L’Atlas du Grand Paris souligne la performance de l’économie francilienne, dotée d’un PIB/hab. de 50 900 euros, soit 176 % de la moyenne européenne. La région capitale concentre 6,3 millions d’emplois salariés et non-salariés, 1,1 million d’entreprises, un taux de chômage de 7,6 % fin 2018, (contre 8,9 % en 2015 et 6,3 % en 2008). Relevant à la fois d’un modèle généraliste et multi-spécialiste, l’économie régionale est largement diversifiée, « ce qui lui confère une résilience certaine aux aléas de la conjoncture ». L’Ile-de-France concentre à la fois 40 % des chercheurs publics et privés de France et 40 % des dépenses de R&D. 87 % de la valeur ajoutée francilienne est réalisée en 2017 dans le secteur tertiaire, contre 79 % en France.

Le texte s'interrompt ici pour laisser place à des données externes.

(** An insertion creates the table that is due, or none. *)
Lemma expand_needed_eq d m0 m1 :
  inv d m0 m1 → steady d (Z.of_nat (size (m0 ∪ m1))) = true → Z.of_nat (size (m0 ∪ m1)) < 2 ^ 60 →
  match due d with
  | None => expand_needed d = Ok (DICT_OK, d) ∧ 0 < size_ (ht0 d)
  | Some n => expand_needed d = Ok (DICT_OK, with_new d n) ∧ rehashidx d = -1 ∧ m1 = ∅ ∧
      used (ht0 d) = Z.of_nat (size m0) ∧ ∃ k, 0 ≤ k ≤ 62 ∧ n = 2 ^ k
  end.
Proof using L.
  intros Hi Hst Hn. unfold _dictExpandIfNeeded, due. rewrite bind_get. destruct (dictIsRehashing d) eqn:Er.
  { split; [done|]. apply rehashing_ne in Er. by destruct (i_busy _ _ _ Hi Er) as (_ & ? & _). }
  apply rehashing_eq in Er as Hr. pose proof (idle_empty _ _ _ Hi Hr) as ->. rewrite map_union_empty in *.
  pose proof (o_shape _ _ _ (i_h0 _ _ _ Hi)) as Sh. pose proof (o_used _ _ _ (i_h0 _ _ _ Hi)) as Hu.
  unfold steady in Hst. rewrite Er in Hst. cbn [orb] in Hst.
  destruct (initial_pow (DICT_HT_INITIAL_SIZE:=DICT_HT_INITIAL_SIZE)) as (i & Hi0 & Hini).
  destruct (Z.eqb_spec (size_ (ht0 d)) 0) as [Hz|Hz].
  - destruct Sh as [(Ht & _ & _ & Hu0 & ->)|(_ & _ & _ & j & Hj & E)]; [|assert (0 < 2 ^ j) by (apply Z.pow_pos_nonneg; lia); lia].
    assert (0 < 2 ^ i ≤ 2 ^ 60) by (split; [apply Z.pow_pos_nonneg; lia|apply Z.pow_le_mono_r; lia]).
    destruct (expand_eq d DICT_HT_INITIAL_SIZE) as (k & -> & Hk & ->); [done|lia|lia|by right|].
    split_and!; [done|done|done|by rewrite Hu0|by exists k].
  - destruct ((size_ (ht0 d) <=? used (ht0 d)) && _) eqn:Ec.
    + apply andb_true_iff in Ec as [Ec _]. apply Z.leb_le in Ec.
      assert (used (ht0 d) = Z.of_nat (size m0)) as Hus.
      { apply orb_true_iff in Hst as [Hst|Hst]; [by apply Z.eqb_eq|]. apply andb_true_iff in Hst as [_ Hst]. apply Z.ltb_lt in Hst. lia. }
      pose proof (shape_nonneg _ _ Sh). rewrite wrapu_small by lia.
      destruct (expand_eq d (used (ht0 d) * 2)) as (k & -> & Hk & ->); [done|lia|lia|left; lia|].
      split_and!; [done|done|done|done|by exists k].
    + split; [done|]. pose proof (shape_nonneg _ _ Sh). lia.
Qed.

Lemma with_new_inv d m0 k :
  inv d m0 ∅ → rehashidx d = -1 → used (ht0 d) = Z.of_nat (size m0) → 0 ≤ k ≤ 62 →
  Forall (λ a, a = 0) (new_table (heap d) (2 ^ k)).2 →
  inv (with_new d (2 ^ k)) m0 ∅ ∧ same_rest d (with_new d (2 ^ k)) ∧ heap (with_new d (2 ^ k)) = heap d ∧ 0 < size_ (ht0 (with_new d (2 ^ k))).
Proof using L.
  intros Hi Hr Hus Hk Hz. assert (0 < 2 ^ k) by (apply Z.pow_pos_nonneg; lia).
  pose proof (new_ht_ok d k Hk Hz) as [Hsh Hbk Hnu]. unfold with_new.
  destruct (new_table (heap d) (2 ^ k)) as [ta la]. cbn [fst snd] in *.
  destruct Hi as [Hd Hit [Sh0 Bk0 U0] [Sh1 Bk1 U1] Hidle Hbusy].
  destruct (Z.eqb_spec (table (ht0 d)) 0) as [Ht|Ht].
  - destruct Sh0 as [(_ & _ & _ & _ & ->)|(? & _)]; [|done].
    split_and!; [|done|done|done]. split; [done|done|by split|by split|done|done].
  - destruct Sh0 as [(? & _)|Sh0]; [done|].
    destruct Sh0 as (? & Hm & Hl & j & Hj & Hs). assert (0 < 2 ^ j) by (apply Z.pow_pos_nonneg; lia).
    split_and!; [|done|done|simpl; lia].
    split; [done|done| |by split|done|].
    + split; [|done|done]. right. split_and!; [done|done|done|by exists j].
    + simpl. intros _. split_and!; [lia|lia|lia|done|done|]. intros; lia.
Qed.

Lemma expand_needed_run d m0 m1 :
  inv d m0 m1 → steady d (Z.of_nat (size (m0 ∪ m1))) = true → Z.of_nat (size (m0 ∪ m1)) < 2 ^ 60 →
  Forall (λ a, a = 0) (due_slots d) →
  ∃ d', expand_needed d = Ok (DICT_OK, d') ∧ inv d' m0 m1 ∧ same_rest d d' ∧ heap d' = heap d ∧ 0 < size_ (ht0 d').
Proof using L.
  intros Hi Hst Hn Hz. pose proof (expand_needed_eq d m0 m1 Hi Hst Hn) as He. unfold due_slots in Hz.
  destruct (due d) as [n|].
  - destruct He as (He & Hr & -> & Hus & k & Hk & ->). exists (with_new d (2 ^ k)). split; [done|]. by apply with_new_inv.
  - destruct He as [He Hs]. by exists d.
Qed.

(** ** Insertion *)

Abbreviation key_index := (_dictKeyIndex dictCompareKeys DICT_HT_INITIAL_SIZE dict_force_resize_ratio dict_can_resize new_table).
Abbreviation add_raw := (dictAddRaw type dictHashKey dictCompareKeys DICT_HT_INITIAL_SIZE dict_force_resize_ratio dict_can_resize new_entry new_table).

Lemma key_index_run d m0 m1 k :
  inv d m0 m1 → steady d (Z.of_nat (size (m0 ∪ m1))) = true → Z.of_nat (size (m0 ∪ m1)) < 2 ^ 60 →
  Forall (λ a, a = 0) (due_slots d) →
  ∃ d', key_index k (dictHashKey k) d =
      Ok (match (m0 ∪ m1) !! canon k with
          | Some (p, _) => (-1, p)
          | None => (Z.of_nat (bidx (sizemask (ht d' (dictIsRehashing d'))) (canon k)), 0)
          end, d') ∧
    inv d' m0 m1 ∧ same_rest d d' ∧ heap d' = heap d ∧ 0 < size_ (ht d' (dictIsRehashing d')).
Proof using L.
  intros Hi Hst Hn Hz. destruct (expand_needed_run d m0 m1 Hi Hst Hn Hz) as (d' & Hrun & Hi' & Hrest & Hh & Hs).
  exists d'. unfold _dictKeyIndex. mstep Hrun. change (DICT_OK =? DICT_ERR) with false. cbv iota.
  assert (0 < size_ (ht d' (dictIsRehashing d'))) as Hs'.
  { destruct (dictIsRehashing d') eqn:E; [|done]. apply rehashing_ne in E. by destruct (i_busy _ _ _ Hi' E) as (_ & _ & ? & _). }
  split; [|done]. destruct ((m0 ∪ m1) !! canon k) as [[p v]|] eqn:Ek.
  - destruct (find_both_hit d' m0 m1 k p v Hi' Ek) as (t & prev & Hf & _). destruct (i_item _ _ _ Hi' _ _ _ Ek) as [Hp _].
    mstep Hf. zneq p 0. done.
  - destruct (find_both_miss d' m0 m1 k Hi' Hs Ek) as (t & prev & Hf). mstep Hf. rewrite Z.eqb_refl. cbn [negb]. rewrite bind_get.
    unfold mret, M_ret. do 2 f_equal. f_equal. rewrite hash_c. unfold bidx. rewrite Z2Nat.id; [done|].
    apply Z.land_nonneg. right. destruct (o_shape _ _ _ (i_ht _ _ _ (dictIsRehashing d') Hi')) as [(_ & _ & E & _)|(_ & -> & _)]; lia.
Qed.

(** A lookup of a bucket whose head is no entry. *)
Lemma find_in_wild d (t : bool) k hd :
  slots (ht d t) !! bidx (sizemask (ht d t)) (canon k) = Some hd → hd ≠ 0 → heap d !! hd = None →
  find_in dictCompareKeys t k (dictHashKey k) d = Err FUndef.
Proof using L.
  intros Hs H0 Hh. unfold find_in. rewrite bind_get, hash_c. mstep (get_slot_run d t _ hd Hs).
  unfold lift. replace (scan _ _ _ _ _) with (Err FUndef : result (Z * Z)); [done|].
  destruct (size (heap d)); simpl; (rewrite (proj2 (Z.eqb_neq hd 0)) by done; unfold match_key; by rewrite Hh).
Qed.

(** A lookup in the first table depends on it and on the entries alone. *)
Lemma find_in_first d d' k (h : Z) r :
  ht0 d' = ht0 d → heap d' = heap d → find_in dictCompareKeys false k h d = Ok (r, d) →
  find_in dictCompareKeys false k h d' = Ok (r, d').
Proof.
  clear L. intros E0 Eh. unfold find_in, get_slot, match_key, next_of, mbind, M_bind, get, lift, deref. cbn. rewrite E0, Eh.
  destruct (slots (ht0 d) !! _); [|done]. destruct (scan _ _ _ _ _); intros E; by simplify_eq.
Qed.

(** The table that is due is made of memory that holds no entry where the key belongs. *)
Lemma key_index_wild d m0 m1 k hd :
  inv d m0 m1 → steady d (Z.of_nat (size (m0 ∪ m1))) = true → Z.of_nat (size (m0 ∪ m1)) < 2 ^ 60 →
  (m0 ∪ m1) !! canon k = None → due_slots d !! bidx (Z.of_nat (length (due_slots d)) - 1) (canon k) = Some hd →
  hd ≠ 0 → heap d !! hd = None → key_index k (dictHashKey k) d = Err FUndef.
Proof using L.
  intros Hi Hst Hn Hk Hhd H0 Hh. pose proof (expand_needed_eq d m0 m1 Hi Hst Hn) as He. unfold due_slots in Hhd.
  destruct (due d) as [n|]; [|by rewrite lookup_nil in Hhd]. destruct He as (He & Hr & -> & _ & j & Hj & ->).
  assert (0 < 2 ^ j) by (apply Z.pow_pos_nonneg; lia).
  rewrite (table_length (new_table:=new_table)), Z2Nat.id in Hhd by lia.
  unfold _dictKeyIndex. mstep He. change (DICT_OK =? DICT_ERR) with false. cbv iota.
  assert (find_both dictCompareKeys k (dictHashKey k) (with_new d (2 ^ j)) = Err FUndef) as Hf; [|by rewrite (bind_err _ _ _ _ Hf)].
  unfold find_both, with_new. destruct (Z.eqb_spec (table (ht0 d)) 0) as [Ht|Ht].
  { apply bind_err. by apply (find_in_wild _ false k hd). }
  rewrite map_union_empty in Hk. destruct (find_in_miss d m0 ∅ false k Hi) as [prev Hm]; [|done|].
  { cbn [ht]. destruct (o_shape _ _ _ (i_h0 _ _ _ Hi)) as [(? & _)|(_ & _ & _ & i & Hi' & ->)]; [done|apply Z.pow_pos_nonneg; lia]. }
  erewrite bind_ok; [|by eapply (find_in_first d)]. rewrite Z.eqb_refl. cbn [negb]. rewrite bind_get.
  cbn [dictIsRehashing set_idx rehashidx negb Z.eqb]. apply bind_err. by apply (find_in_wild _ true k hd).
Qed.

(** With a counter above 2^63 the doubled size wraps below it: the expansion is refused. *)
Lemma key_index_refused d m0 k (h : Z) :
  inv d m0 ∅ → rehashidx d = -1 → 2 ^ 63 < used (ht0 d) → dict_can_resize = true → key_index k h d = Ok ((-1, 0), d).
Proof.
  clear L. intros Hi Hr Hu Hc. unfold _dictKeyIndex. rewrite (bind_ok _ _ d DICT_ERR d); [done|].
  unfold _dictExpandIfNeeded. rewrite bind_get. rewrite (proj2 (rehashing_eq d) Hr).
  pose proof (o_used _ _ _ (i_h0 _ _ _ Hi)) as Hu2.
  destruct (o_shape _ _ _ (i_h0 _ _ _ Hi)) as [(_ & _ & _ & ? & _)|(_ & _ & _ & j & Hj & Hs)]; [lia|].
  assert (0 < 2 ^ j ≤ 2 ^ 62) by (split; [apply Z.pow_pos_nonneg; lia|apply Z.pow_le_mono_r; lia]).
  rewrite (proj2 (Z.eqb_neq _ _)), (proj2 (Z.leb_le _ _)), Hc by lia. cbn [andb orb].
  unfold dictExpand. rewrite bind_get, (proj2 (rehashing_eq d) Hr). cbn [orb].
  rewrite (proj2 (Z.ltb_lt _ _)); [done|]. unfold wrapu.
  rewrite (Z.mod_eq _ (2 ^ 64)) by lia. replace (used (ht0 d) * 2 / 2 ^ 64) with 1; [lia|].
  apply (Z.div_unique _ _ _ (used (ht0 d) * 2 - 2 ^ 64)); lia.
Qed.

(** The two maps with a new key in the table [t]. *)
Lemma insert_both m0 m1 c (t : bool) x : m0 ##ₘ m1 → (m0 ∪ m1) !! c = None ∨ is_Some (mt m0 m1 t !! c) →
  (if t then m0 else <[c := x]> m0) ##ₘ (if t then <[c := x]> m1 else m1) ∧
  (if t then m0 else <[c := x]> m0) ∪ (if t then <[c := x]> m1 else m1) = <[c := x]> (m0 ∪ m1).
Proof.
  clear L. intros Hd Hc.
  assert (mt m0 m1 (negb t) !! c = None) as Ho.
  { destruct Hc as [[H0 H1]%lookup_union_None|[y Hy]]; [by destruct t|].
    destruct t; simpl in *; [by eapply map_disjoint_Some_r|by eapply map_disjoint_Some_l]. }
  destruct t; simpl in Ho.
  - split; [by apply map_disjoint_insert_r|]. by rewrite insert_union_r.
  - split; [by apply map_disjoint_insert_l|]. by rewrite insert_union_l.
Qed.

Lemma dict_insert_run d m0 m1 k p v hd (t : bool) :
  inv d m0 m1 → (m0 ∪ m1) !! canon k = None → 0 < size_ (ht d t) → p ≠ 0 → heap d !! p = None →
  (t = dictIsRehashing d) → slots (ht d t) !! bidx (sizemask (ht d t)) (canon k) = Some hd →
  inv (with_table d t (<[p := mkEntry (dup (keyDup type) k) v hd]> (heap d))
         (<[bidx (sizemask (ht d t)) (canon k) := p]> (slots (ht d t))) (u64 (used (ht d t) + 1)))
    (if t then m0 else <[canon k := (p, v)]> m0) (if t then <[canon k := (p, v)]> m1 else m1).
Proof using L.
  intros Hi Hk Hs Hp Hnew Ht Hhd. set (c := canon k) in *. pose proof (i_disj _ _ _ Hi) as Hd.
  assert (∀ c' q v', (m0 ∪ m1) !! c' = Some (q, v') → q ≠ p) as Hne.
  { intros c' q v' Hq ->. destruct (i_item _ _ _ Hi _ _ _ Hq) as (_ & ? & ? & E & _). congruence. }
  destruct (insert_both m0 m1 c t (p, v) Hd (or_introl Hk)) as [Hdd Hdu].
  replace (if t then <[c := (p, v)]> m1 else m1) with (if t then <[c := (p, v)]> (mt m0 m1 t) else m1) in * by (by destruct t).
  replace (if t then m0 else <[c := (p, v)]> m0) with (if t then m0 else <[c := (p, v)]> (mt m0 m1 t)) in * by (by destruct t).
  apply update_inv; [done|done|done| | | | | |].
  - intros c' q v' Hq. rewrite Hdu in Hq. destruct (decide (c' = c)) as [->|Hcc].
    + rewrite lookup_insert_eq in Hq. injection Hq as <- <-. split; [done|]. eexists _, hd. rewrite lookup_insert_eq.
      split; [done|]. apply (dup_canon (dictHashKey:=dictHashKey)).
    + rewrite lookup_insert_ne in Hq by done. pose proof (Hne _ _ _ Hq). rewrite lookup_insert_ne by done. by apply (i_item _ _ _ Hi).
  - apply length_insert.
  - eapply bk_ext; [eapply bk_push; [exact (o_bk _ _ _ (i_ht _ _ _ t Hi))|exact Hhd|exact Hp| | |]|].
    + by rewrite lookup_insert_eq.
    + intros j (c' & v' & Hc' & _). by eapply (Hne _ _ _ (mt_sub _ _ _ _ _ Hd Hc')).
    + intros j q (c' & v' & Hc' & _). pose proof (Hne _ _ _ (mt_sub _ _ _ _ _ Hd Hc')). by rewrite lookup_insert_ne.
    + assert (mt m0 m1 t !! c = None) as Hnt by (apply lookup_union_None in Hk as []; by destruct t).
      intros i q _. split.
      * intros [(c' & v' & Hc' & Hb)|[-> ->]].
        -- exists c', v'. rewrite lookup_insert_ne; [done|]. intros <-. congruence.
        -- exists c, v. by rewrite lookup_insert_eq.
      * intros (c' & v' & Hc' & Hb). destruct (decide (c' = c)) as [->|].
        -- rewrite lookup_insert_eq in Hc'. right. split; [done|congruence].
        -- rewrite lookup_insert_ne in Hc' by done. left. by exists c', v'.
  - by apply wrapu_range.
  - intros c' q v' Hc'. pose proof (Hne _ _ _ (mt_sub _ _ _ _ _ Hd Hc')). unfold next_of. by rewrite lookup_insert_ne.
  - intros -> E. symmetry in Ht. apply rehashing_eq in Ht. done.
Qed.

L’Atlas rappelle la très forte polarisation économique, la zone dense captant 90 % de l’emploi régional. Les secteurs exportateurs ne représentent que 10 % des emplois, 40 % étant ancrés dans une économie de proximité, de service aux ménages.

Une spécialisation sociale croissante

Une aggravation des inégalités est mise en évidence : dans 44 des communes parmi les plus pauvres de la région, où vivent 15 % des Franciliens, le revenu médian a baissé entre 2001 et 2015. « Au gré des vagues de mobilité résidentielle, la spécialisation sociale de ces communes dans l’accueil des populations défavorisées s’est accrue », est-il souligné. « A cette dynamique s’ajoute la précarisation croissante de certains quartiers des villes nouvelles et d’agglomérations intermédiaires de la grande couronne (Meaux, Mantes-la-Jolie, Etampes, Persan), constatent les auteurs. Les pratiques d’évitement social et scolaire des classes supérieures font que la mixité sociale ne progresse que « par le haut », par le biais de l’embourgeoisement de certaines communes de première couronne (Asnières, Bagnolet, Ivry), parfois favorisé par des grands projets de renouvellement urbain ».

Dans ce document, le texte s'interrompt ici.